A PENITÊNCIA - Conto de Theodore de Banville



A PENITÊNCIA

Theodore de Banville

(1823 – 1891)

Tradução de Humberto de Campos

(1886 – 1934)

 

Frei Andoche, da ordem dos capuchinhos, que fora a Vanes pregar pela quaresma, é um santo feio como o diabo. Seu velho rosto parece ter sido feito a machado em qualquer tronco de árvore, e sua barba sem trato é como uma erva rara que os carneiros já tivessem tosquiado. Como, porém, sabe conduzir as suas ovelhas aonde quer, ora pela carícia de uma voz persuasiva, ora a golpes de bastão, e, fecundo em recursos, não é apanhado nunca de surpresa — as penitentes sucedem-se no seu confessionário, na velha igreja, onde o campanário se atira vertiginosamente para o céu.

Acaba ele de despachar muitas formosas damas e camponesas, que devolve limpas e brancas como o linho estendido no campo depois de lavado, quando se lhe ajoelha diante a linda Guilhermina Josselim, cujo seio é levantado por profundos soluços, e que, sob as suas rendas e a sua cabeleira de ouro, chora como uma pequena Madalena. É que ela viu passar através das giestas o filho do senhor, o jovem conde Olivier, montado no seu belo cavalo sírio, e, ao vê-lo tão belo, sentiu a tentação de beijá-lo. Por isso apenas, ela se acredita amaldiçoada sem misericórdia, e, com toda a sua força de criança, bate no peito, mortificando-o.

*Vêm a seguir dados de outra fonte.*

(* ===== verification/RaftChain.v ===== *)
(** * The hash chain

    Every entry's hash binds the entry and all its predecessors; followers
    take over only entries whose hashes fit.  And the Merkle leaves: once they
    do not verify, the indices of a replica stop. *)
From stdpp Require Import prelude gmap sorting.
From S2P Require Import Prelude Errors Containers Util RaftTypes RaftLog PeerId Membership Merkle MerkleProofs MerkleProps Raft RaftInv RaftStep RaftAppend RaftReceive RaftPublic RaftExamples.

Section chain.
Context {RP : RaftPlatform}.

(** The hash that the entry at an index is chained to. *)
Definition chained_to (l : Log) (k : LogIdx) (h : bytes) : Prop :=
  (k = 1 /\ h = replicate 32 0) \/ exists p, log_at l (k - 1) = Some p /\ hash_chain p = h.

(** Between [j] and [i] the two logs store entries whose hashes are equal and
    come from different inputs of HMAC. *)
Definition hmac_collision (l1 l2 : Log) (j i : LogIdx) : Prop :=
  exists k y1 y2 h1 h2, j <= k <= i /\ log_at l1 k = Some y1 /\ log_at l2 k = Some y2 /\
    chained_to l1 k h1 /\ chained_to l2 k h2 /\
    (h1, hash_input k y1) <> (h2, hash_input k y2) /\ hmac_sha256 h1 (hash_input k y1) = hmac_sha256 h2 (hash_input k y2).

(** Entries with the same authenticated content. *)
Definition same_content (e1 e2 : LogEntry) : Prop :=
  entry_term e1 = entry_term e2 /\
  match entry_inner e1, entry_inner e2 with
  | INNER_NOT_SET, INNER_NOT_SET => True
  | kData d1, kData d2 => d1 = d2
  | kMembershipChange g1, kMembershipChange g2 => serialize_ReplicaGroup g1 = serialize_ReplicaGroup g2
  | kMinimums m1, kMinimums m2 => serialize_MinimumLimits m1 = serialize_MinimumLimits m2
  | _, _ => False
  end.

Lemma framed_inj (x : Z) (a b1 b2 p1 p2 : bytes) :
  length b1 = length b2 -> x :: a ++ b1 ++ p1 = x :: a ++ b2 ++ p2 -> b1 = b2 /\ p1 = p2.
Proof. intros Hlen [= Heq]. apply app_inv_head in Heq. by apply app_inj_1 in Heq. Qed.

Lemma hash_input_header (x : Z) idx t1 t2 (p1 p2 : bytes) :
  is_u64 t1 -> is_u64 t2 ->
  x :: BigEndian64Bytes idx ++ BigEndian64Bytes t1 ++ p1 =
  x :: BigEndian64Bytes idx ++ BigEndian64Bytes t2 ++ p2 -> t1 = t2 /\ p1 = p2.
Proof.
  intros H1 H2 Heq. apply framed_inj in Heq as [Heq ->]; [|done].
  split; [by apply BigEndian64Bytes_inj|done].
Qed.

Lemma hash_input_inj idx e1 e2 :
  is_u64 (entry_term e1) -> is_u64 (entry_term e2) ->
  hash_input idx e1 = hash_input idx e2 -> same_content e1 e2.
Proof.
  intros H1 H2. unfold hash_input, same_content.
  destruct (entry_inner e1) as [|d1|g1|m1], (entry_inner e2) as [|d2|g2|m2]; simpl; try done.
  all: rewrite <- ?app_assoc; rewrite <- 1?(app_nil_r (BigEndian64Bytes (entry_term e1))).
  all: rewrite <- 1?(app_nil_r (BigEndian64Bytes (entry_term e2))).
  all: intros Heq; apply hash_input_header in Heq as [-> Heq]; auto.
Qed.

Section binding.
Context (l1 l2 : Log) (Hc1 : chain_ok l1) (Hc2 : chain_ok l2).

(** One link: equal hashes at [j + 1] come from equal hashes at [j] and
    equal inputs. *)
Lemma chain_link j x1 x2 y1 y2 :
  log_at l1 j = Some x1 -> log_at l2 j = Some x2 ->
  log_at l1 (j + 1) = Some y1 -> log_at l2 (j + 1) = Some y2 ->
  hash_chain y1 = hash_chain y2 ->
  (hash_chain x1 = hash_chain x2 /\ hash_input (j + 1) y1 = hash_input (j + 1) y2) \/ hmac_collision l1 l2 (j + 1) (j + 1).
Proof.
  intros X1 X2 Y1 Y2 Heq. pose proof (ch_next _ Hc1 _ _ _ X1 Y1) as E1.
  pose proof (ch_next _ Hc2 _ _ _ X2 Y2) as E2.
  destruct (decide ((hash_chain x1, hash_input (j + 1) y1) = (hash_chain x2, hash_input (j + 1) y2)))
    as [[= -> ->]|Hne]; [by left|].
  right. exists (j + 1), y1, y2, (hash_chain x1), (hash_chain x2). unfold chained_to. rewrite !Z.add_simpl_r.
  split_and!; [lia|lia|done|done|by eauto|by eauto|done|]. congruence.
Qed.

Lemma collision_within j i j' i' : hmac_collision l1 l2 j i -> j' <= j -> i <= i' -> hmac_collision l1 l2 j' i'.
Proof. intros (k & y1 & y2 & h1 & h2 & Hk & H) Hj Hi. exists k, y1, y2, h1, h2. split; [lia|exact H]. Qed.

(** Going down from [i] by [n] indices stored in both logs. *)
Lemma chain_down (n : nat) i e1 e2 :
  log_ok l1 -> log_ok l2 ->
  log_at l1 i = Some e1 -> log_at l2 i = Some e2 -> hash_chain e1 = hash_chain e2 ->
  is_Some (log_at l1 (i - Z.of_nat n)) -> is_Some (log_at l2 (i - Z.of_nat n)) ->
  (exists x1 x2, log_at l1 (i - Z.of_nat n) = Some x1 /\ log_at l2 (i - Z.of_nat n) = Some x2 /\
     hash_chain x1 = hash_chain x2) \/ hmac_collision l1 l2 (i - Z.of_nat n + 1) i.
Proof.
  intros Hl1 Hl2 H1 H2 Heq. induction n as [|n IH]; intros S1 S2.
  { left. exists e1, e2. by rewrite Z.sub_0_r. }
  assert (is_Some (log_at l1 (i - Z.of_nat n))) as T1.
  { apply log_at_is_Some in S1; [|done]. apply log_at_is_Some; [done|].
    assert (is_Some (log_at l1 i)) as U by eauto. apply log_at_is_Some in U; [lia|done]. }
  assert (is_Some (log_at l2 (i - Z.of_nat n))) as T2.
  { apply log_at_is_Some in S2; [|done]. apply log_at_is_Some; [done|].
    assert (is_Some (log_at l2 i)) as U by eauto. apply log_at_is_Some in U; [lia|done]. }
  destruct (IH T1 T2) as [(y1 & y2 & Y1 & Y2 & Hy)|Hcol]; [|right; eapply collision_within; [exact Hcol|lia|lia]].
  destruct S1 as [x1 X1], S2 as [x2 X2].
  destruct (chain_link (i - Z.of_nat (S n)) x1 x2 y1 y2) as [[Hh _]|Hcol]; auto.
  - replace (i - Z.of_nat (S n) + 1) with (i - Z.of_nat n) by lia. done.
  - replace (i - Z.of_nat (S n) + 1) with (i - Z.of_nat n) by lia. done.
  - left. eauto.
  - right. eapply collision_within; [exact Hcol|lia|lia].
Qed.
End binding.

(** C8: the hash chain binds the log.  If two logs whose chains are right
    (two replicas', say) have equal hashes at index [i], then at every index
    [j <= i] that both store together with its predecessor (or that is the
    first), the entries have equal hashes, terms and contents; or between [j]
    and [i] the logs hold two entries of one index whose hashes are an HMAC
    collision. *)
Theorem hash_chain_binds_log l1 l2 i e1 e2 j y1 y2 :
  log_ok l1 -> log_ok l2 -> chain_ok l1 -> chain_ok l2 ->
  Forall (fun e => is_u64 (entry_term e)) (entries_ l1) ->
  Forall (fun e => is_u64 (entry_term e)) (entries_ l2) ->
  log_at l1 i = Some e1 -> log_at l2 i = Some e2 -> hash_chain e1 = hash_chain e2 ->
  j <= i -> log_at l1 j = Some y1 -> log_at l2 j = Some y2 ->
  j = 1 \/ (is_Some (log_at l1 (j - 1)) /\ is_Some (log_at l2 (j - 1))) ->
  (hash_chain y1 = hash_chain y2 /\ same_content y1 y2) \/ hmac_collision l1 l2 j i.
Proof.
  intros Hl1 Hl2 Hc1 Hc2 Hu1 Hu2 He1 He2 Heq Hj Y1 Y2 Hpred.
  assert (Hij : i - Z.of_nat (Z.to_nat (i - j)) = j) by lia.
  destruct (chain_down l1 l2 Hc1 Hc2 (Z.to_nat (i - j)) i e1 e2) as [(x1 & x2 & X1 & X2 & Hx)|Hcol];
    rewrite ?Hij in *; eauto; [|right; eapply collision_within; [exact Hcol|lia|lia]].
  assert (x1 = y1) as -> by congruence. assert (x2 = y2) as -> by congruence.
  rewrite Forall_forall in Hu1, Hu2.
  pose proof (Hu1 _ (log_at_elem _ _ _ Y1)) as U1. pose proof (Hu2 _ (log_at_elem _ _ _ Y2)) as U2.
  destruct Hpred as [->|[[p1 P1] [p2 P2]]].
  - pose proof (ch_first _ Hc1 _ Y1) as E1. pose proof (ch_first _ Hc2 _ Y2) as E2.
    destruct (decide (hash_input 1 y1 = hash_input 1 y2)) as [Hi|Hi].
    + left. split; [done|]. by eapply hash_input_inj.
    + right. exists 1, y1, y2, (replicate 32 0), (replicate 32 0). unfold chained_to. split_and!; auto; lia || congruence.
  - destruct (chain_link l1 l2 Hc1 Hc2 (j - 1) p1 p2 y1 y2) as [[_ Hi]|Hcol]; rewrite ?Z.sub_add in *; auto.
    + left. split; [done|]. by eapply hash_input_inj.
    + right. eapply collision_within; [exact Hcol|lia|lia].
Qed.
End chain.

Section follower.
Context {T L : Type} `{!EqDecision L, !Countable L} {MO : MerkleOps T L} {MS : MerkleSpec T L}.
Context {RP : RaftPlatform} {RPL : RaftPlatformLaws}.
Notation Raft := (Raft T L).
Implicit Types r : Raft.

(** Validated entries agree with stored ones of the same term. *)
Lemma check_entries_agree r lp es :
  log_ok (log_ r) -> 0 <= lp -> lp + Zlen es < 2 ^ 64 - 1 ->
  Forall entry_wf es -> Forall (fun e => entry_term e <> 0) es ->
  check_entries r (lp + 1) es = Some OK -> agree r lp es.
Proof.
  intros Hl. revert lp. induction es as [|e es IH]; intros lp Hlp Hsz Hwf Hnz; [done|].
  apply Forall_cons in Hwf as [He Hwf], Hnz as [Hn Hnz]. rewrite Zlen_cons in Hsz.
  pose proof (Zlen_nonneg es). simpl.
  assert (is_u64 (lp + 1)) as Hu by (unfold is_u64; lia).
  destruct (CheckLogHash_spec r (lp + 1) (entry_term e) (hash_chain e) true Hl Hu) as (err & -> & Hpos).
  simpl. destruct (is_ok err) eqn:Eo; simpl; [|by intros [= ->]].
  apply is_ok_spec in Eo. specialize (Hpos Eo). rewrite (u64_small (lp + 1 + 1)) by (unfold is_u64; lia).
  intros Hch. specialize (IH (lp + 1) ltac:(lia) ltac:(lia) Hwf Hnz Hch).
  intros [|i] x x0 Hx Hx0 Ht; simpl in Hx.
  - injection Hx as <-. replace (lp + 1 + Z.of_nat 0) with (lp + 1) in Hx0 by lia.
    destruct Hpos as [?|[[Hlt _]|(e' & He' & Hh & _)]]; [lia| |].
    + assert (is_Some (log_at (log_ r) (lp + 1))) as Hs by eauto. apply log_at_is_Some in Hs; [lia|done].
    + assert (e' = x0) as -> by congruence. symmetry. apply Hh. right. congruence.
  - apply (IH i x x0 Hx); [|done].
    by replace (lp + 1 + 1 + Z.of_nat i) with (lp + 1 + Z.of_nat (S i)) by lia.
Qed.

Frei Andoche não encobre a Guilhermina a gravidade do caso; todavia, não quer a morte da pecadora, e, após lhe haver recomendado a penitência de muitas orações, ajunta, ainda:

— E como o seu pecado foi querer beijar um homem bonito, o castigo consistirá em dar um beijo no homem mais feio e repugnante da paróquia.

— Oh, padre!... Eu beijar vossa reverendíssima?!... — exclama ingenuamente a rapariga, horrorizada, e que se torna toda vermelha, como se sentisse, já, na face florida a rude barba do capuchinho.